Work to complete: Retype, word for word, each line between the lines holding "match n, s with" and "includes s' sub", inclusive, and leave the rest of the data alone.

Saved data entries:
◆ ◆ ◆ ◆ ◆ ◆ ◆
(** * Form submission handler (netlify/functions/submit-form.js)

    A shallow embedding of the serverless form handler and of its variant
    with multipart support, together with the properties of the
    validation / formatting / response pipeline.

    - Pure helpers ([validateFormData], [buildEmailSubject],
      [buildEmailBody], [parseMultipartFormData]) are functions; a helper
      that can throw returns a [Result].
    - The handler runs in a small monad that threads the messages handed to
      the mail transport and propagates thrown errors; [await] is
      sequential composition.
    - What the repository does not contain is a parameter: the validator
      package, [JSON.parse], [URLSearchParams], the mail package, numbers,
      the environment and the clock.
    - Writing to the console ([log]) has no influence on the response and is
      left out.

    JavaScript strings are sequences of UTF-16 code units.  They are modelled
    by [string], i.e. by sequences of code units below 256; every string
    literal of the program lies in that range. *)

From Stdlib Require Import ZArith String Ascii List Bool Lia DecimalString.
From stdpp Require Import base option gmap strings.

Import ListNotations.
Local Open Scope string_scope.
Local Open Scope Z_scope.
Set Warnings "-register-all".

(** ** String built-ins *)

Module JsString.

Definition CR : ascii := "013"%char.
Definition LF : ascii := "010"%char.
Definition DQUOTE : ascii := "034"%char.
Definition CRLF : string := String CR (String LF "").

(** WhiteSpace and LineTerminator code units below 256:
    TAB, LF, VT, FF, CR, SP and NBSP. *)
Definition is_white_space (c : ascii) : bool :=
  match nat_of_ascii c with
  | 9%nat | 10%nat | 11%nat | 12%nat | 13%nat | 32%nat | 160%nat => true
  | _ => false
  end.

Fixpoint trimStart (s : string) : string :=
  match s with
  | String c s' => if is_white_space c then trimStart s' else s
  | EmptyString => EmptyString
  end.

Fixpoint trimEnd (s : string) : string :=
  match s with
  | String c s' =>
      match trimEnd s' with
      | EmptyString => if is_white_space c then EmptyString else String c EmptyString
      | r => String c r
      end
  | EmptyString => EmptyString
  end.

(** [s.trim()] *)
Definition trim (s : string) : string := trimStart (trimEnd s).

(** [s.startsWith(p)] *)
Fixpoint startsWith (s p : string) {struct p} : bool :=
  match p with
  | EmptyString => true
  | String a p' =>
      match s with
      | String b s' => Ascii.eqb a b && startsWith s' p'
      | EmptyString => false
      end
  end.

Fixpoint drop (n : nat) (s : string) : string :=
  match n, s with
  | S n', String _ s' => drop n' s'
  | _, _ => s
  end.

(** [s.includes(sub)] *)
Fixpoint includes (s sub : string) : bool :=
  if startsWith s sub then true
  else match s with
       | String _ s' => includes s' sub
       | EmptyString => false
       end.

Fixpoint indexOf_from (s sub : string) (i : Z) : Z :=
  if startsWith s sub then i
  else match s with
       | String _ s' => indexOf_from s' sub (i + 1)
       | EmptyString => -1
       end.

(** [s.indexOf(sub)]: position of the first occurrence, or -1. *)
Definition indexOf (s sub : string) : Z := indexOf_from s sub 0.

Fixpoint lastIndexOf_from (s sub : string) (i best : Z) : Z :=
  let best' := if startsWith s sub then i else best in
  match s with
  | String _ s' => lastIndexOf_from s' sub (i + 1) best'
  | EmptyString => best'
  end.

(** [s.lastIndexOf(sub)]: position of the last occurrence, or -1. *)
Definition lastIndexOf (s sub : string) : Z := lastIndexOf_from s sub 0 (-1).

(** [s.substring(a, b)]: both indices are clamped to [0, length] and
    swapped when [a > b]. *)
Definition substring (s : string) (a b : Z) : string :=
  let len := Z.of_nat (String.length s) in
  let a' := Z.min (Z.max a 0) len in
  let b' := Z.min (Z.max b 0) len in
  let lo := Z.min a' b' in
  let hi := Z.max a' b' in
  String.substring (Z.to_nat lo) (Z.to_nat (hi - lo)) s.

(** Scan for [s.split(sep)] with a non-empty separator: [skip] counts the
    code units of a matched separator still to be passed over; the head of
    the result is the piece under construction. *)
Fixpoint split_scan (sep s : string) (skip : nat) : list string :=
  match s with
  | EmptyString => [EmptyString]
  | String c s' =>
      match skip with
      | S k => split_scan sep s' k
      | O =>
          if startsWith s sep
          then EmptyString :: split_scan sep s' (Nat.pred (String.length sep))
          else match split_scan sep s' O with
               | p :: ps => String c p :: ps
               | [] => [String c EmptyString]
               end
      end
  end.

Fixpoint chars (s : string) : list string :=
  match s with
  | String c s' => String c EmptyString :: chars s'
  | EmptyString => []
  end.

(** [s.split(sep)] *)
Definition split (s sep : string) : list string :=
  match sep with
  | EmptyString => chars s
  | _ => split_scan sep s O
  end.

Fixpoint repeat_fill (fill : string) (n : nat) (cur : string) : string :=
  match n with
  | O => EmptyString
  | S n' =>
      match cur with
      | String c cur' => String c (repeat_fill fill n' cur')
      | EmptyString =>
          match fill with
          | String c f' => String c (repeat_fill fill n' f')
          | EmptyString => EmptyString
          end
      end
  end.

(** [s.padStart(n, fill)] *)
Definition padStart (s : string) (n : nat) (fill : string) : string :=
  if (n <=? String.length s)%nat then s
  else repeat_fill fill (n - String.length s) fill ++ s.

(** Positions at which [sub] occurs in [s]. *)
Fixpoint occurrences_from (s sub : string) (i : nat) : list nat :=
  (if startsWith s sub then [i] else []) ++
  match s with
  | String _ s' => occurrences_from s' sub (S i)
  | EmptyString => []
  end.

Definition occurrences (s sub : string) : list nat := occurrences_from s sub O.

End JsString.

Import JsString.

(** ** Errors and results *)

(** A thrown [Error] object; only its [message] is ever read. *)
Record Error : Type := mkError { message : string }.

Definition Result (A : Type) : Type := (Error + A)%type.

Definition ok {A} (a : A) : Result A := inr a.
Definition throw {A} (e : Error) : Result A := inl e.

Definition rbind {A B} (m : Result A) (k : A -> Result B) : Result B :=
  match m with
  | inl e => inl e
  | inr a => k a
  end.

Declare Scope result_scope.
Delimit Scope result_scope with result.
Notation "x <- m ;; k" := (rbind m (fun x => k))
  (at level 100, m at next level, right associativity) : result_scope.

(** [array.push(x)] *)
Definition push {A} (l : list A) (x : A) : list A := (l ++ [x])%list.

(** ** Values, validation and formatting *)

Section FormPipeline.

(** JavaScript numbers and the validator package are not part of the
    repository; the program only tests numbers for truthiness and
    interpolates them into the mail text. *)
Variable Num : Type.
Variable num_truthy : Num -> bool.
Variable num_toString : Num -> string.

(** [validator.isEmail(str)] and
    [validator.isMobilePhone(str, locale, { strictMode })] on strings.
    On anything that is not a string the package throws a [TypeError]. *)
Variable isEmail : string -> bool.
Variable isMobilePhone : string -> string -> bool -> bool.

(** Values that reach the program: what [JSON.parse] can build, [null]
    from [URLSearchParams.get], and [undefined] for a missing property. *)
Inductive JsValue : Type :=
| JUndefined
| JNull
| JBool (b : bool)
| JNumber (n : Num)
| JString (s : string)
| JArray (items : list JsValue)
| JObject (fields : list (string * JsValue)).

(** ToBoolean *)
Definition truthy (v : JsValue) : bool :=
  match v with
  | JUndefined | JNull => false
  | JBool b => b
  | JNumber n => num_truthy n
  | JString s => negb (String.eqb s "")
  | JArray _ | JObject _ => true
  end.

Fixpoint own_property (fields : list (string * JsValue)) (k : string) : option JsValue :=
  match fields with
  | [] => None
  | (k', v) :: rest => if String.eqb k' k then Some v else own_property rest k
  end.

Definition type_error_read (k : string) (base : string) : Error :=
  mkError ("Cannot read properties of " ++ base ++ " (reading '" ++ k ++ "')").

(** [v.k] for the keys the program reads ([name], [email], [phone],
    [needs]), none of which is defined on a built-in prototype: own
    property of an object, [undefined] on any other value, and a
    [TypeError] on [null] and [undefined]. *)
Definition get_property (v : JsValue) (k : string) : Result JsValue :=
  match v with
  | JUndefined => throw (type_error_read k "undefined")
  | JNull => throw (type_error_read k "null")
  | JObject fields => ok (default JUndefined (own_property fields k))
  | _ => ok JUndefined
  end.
◆ ◆ ◆ ◆ ◆ ◆ ◆
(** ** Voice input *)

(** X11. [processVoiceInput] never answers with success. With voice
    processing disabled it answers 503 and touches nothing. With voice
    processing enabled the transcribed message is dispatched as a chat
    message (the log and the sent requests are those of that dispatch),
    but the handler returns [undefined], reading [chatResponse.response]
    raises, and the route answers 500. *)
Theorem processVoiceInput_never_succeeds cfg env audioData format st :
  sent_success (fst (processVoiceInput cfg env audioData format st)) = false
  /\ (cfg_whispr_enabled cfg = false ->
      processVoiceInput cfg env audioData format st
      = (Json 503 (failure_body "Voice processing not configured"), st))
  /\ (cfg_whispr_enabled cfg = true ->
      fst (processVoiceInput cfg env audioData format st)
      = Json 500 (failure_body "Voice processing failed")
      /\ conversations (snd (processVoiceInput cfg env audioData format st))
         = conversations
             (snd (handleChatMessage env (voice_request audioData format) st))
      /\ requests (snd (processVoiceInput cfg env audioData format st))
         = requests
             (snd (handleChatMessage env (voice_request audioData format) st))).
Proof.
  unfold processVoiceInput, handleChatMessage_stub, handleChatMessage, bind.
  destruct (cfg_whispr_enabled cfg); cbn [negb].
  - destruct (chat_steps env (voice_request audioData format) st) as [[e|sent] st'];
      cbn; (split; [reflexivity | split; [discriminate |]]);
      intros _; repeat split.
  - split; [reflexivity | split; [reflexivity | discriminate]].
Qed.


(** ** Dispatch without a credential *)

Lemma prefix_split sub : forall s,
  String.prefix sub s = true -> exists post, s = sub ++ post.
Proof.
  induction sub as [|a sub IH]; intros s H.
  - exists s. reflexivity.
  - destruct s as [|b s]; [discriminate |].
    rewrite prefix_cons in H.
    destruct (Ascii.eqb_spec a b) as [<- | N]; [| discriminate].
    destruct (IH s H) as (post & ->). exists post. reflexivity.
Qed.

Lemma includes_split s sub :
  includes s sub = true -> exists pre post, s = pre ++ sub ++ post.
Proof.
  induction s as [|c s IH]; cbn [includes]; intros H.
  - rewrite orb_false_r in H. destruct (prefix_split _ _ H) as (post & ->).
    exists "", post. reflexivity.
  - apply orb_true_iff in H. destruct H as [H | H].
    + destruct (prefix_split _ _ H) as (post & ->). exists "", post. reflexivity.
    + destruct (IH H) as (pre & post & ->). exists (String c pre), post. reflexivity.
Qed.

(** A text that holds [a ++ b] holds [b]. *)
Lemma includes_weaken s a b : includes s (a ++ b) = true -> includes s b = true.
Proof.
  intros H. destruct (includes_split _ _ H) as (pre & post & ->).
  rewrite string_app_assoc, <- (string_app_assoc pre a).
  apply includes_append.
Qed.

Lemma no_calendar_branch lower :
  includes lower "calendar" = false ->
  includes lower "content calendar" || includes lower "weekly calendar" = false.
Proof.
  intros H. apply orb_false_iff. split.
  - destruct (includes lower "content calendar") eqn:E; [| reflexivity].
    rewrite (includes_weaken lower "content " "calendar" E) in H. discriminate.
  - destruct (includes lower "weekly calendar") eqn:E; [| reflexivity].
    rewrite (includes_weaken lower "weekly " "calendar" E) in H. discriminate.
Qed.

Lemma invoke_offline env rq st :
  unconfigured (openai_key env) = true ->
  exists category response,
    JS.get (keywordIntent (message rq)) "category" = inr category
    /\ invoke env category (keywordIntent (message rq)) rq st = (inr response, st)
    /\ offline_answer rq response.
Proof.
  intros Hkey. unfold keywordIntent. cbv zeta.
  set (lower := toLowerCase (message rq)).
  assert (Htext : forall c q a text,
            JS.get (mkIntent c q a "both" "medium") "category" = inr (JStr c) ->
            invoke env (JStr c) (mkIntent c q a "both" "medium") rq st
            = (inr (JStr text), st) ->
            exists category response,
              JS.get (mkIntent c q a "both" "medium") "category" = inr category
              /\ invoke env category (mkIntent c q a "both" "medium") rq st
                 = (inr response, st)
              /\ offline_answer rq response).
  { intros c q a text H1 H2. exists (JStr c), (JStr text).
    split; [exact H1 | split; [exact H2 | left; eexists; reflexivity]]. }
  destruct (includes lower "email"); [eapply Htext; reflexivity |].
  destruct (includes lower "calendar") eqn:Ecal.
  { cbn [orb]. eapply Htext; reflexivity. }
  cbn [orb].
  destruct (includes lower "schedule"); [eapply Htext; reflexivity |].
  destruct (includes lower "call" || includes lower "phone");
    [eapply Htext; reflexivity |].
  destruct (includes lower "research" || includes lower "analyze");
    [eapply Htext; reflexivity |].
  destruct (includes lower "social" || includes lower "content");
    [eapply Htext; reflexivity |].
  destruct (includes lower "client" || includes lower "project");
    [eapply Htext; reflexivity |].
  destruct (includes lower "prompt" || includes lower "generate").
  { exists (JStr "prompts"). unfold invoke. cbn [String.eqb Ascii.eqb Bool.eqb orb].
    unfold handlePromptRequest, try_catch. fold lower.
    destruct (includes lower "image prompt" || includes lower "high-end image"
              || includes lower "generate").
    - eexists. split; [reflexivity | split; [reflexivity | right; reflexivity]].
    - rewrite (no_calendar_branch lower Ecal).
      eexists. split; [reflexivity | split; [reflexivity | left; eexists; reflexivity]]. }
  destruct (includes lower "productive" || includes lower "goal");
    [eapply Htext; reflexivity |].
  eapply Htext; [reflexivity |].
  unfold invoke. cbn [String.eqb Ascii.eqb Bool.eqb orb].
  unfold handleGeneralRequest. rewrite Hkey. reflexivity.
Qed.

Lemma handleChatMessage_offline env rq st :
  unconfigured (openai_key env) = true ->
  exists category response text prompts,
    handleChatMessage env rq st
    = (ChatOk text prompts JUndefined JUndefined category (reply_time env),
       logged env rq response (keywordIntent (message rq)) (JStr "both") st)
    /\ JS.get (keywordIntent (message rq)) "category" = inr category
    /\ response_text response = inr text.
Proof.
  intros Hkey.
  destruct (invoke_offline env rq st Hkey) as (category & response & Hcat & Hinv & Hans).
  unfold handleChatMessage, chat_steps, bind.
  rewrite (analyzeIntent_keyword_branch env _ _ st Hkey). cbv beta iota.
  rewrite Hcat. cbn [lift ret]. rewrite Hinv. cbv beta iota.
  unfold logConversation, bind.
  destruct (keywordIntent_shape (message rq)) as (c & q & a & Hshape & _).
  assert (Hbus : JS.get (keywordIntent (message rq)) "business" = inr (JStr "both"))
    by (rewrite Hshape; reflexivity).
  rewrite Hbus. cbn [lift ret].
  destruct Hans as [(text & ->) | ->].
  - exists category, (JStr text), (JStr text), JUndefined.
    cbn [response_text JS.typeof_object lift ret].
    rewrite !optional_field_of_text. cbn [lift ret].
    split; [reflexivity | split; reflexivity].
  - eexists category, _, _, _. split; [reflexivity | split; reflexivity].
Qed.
◆ ◆ ◆ ◆ ◆ ◆ ◆
Written solution:
  match n, s with
  | S n', String _ s' => drop n' s'
  | _, _ => s
  end.

(** [s.includes(sub)] *)
Fixpoint includes (s sub : string) : bool :=
  if startsWith s sub then true
  else match s with
       | String _ s' => includes s' sub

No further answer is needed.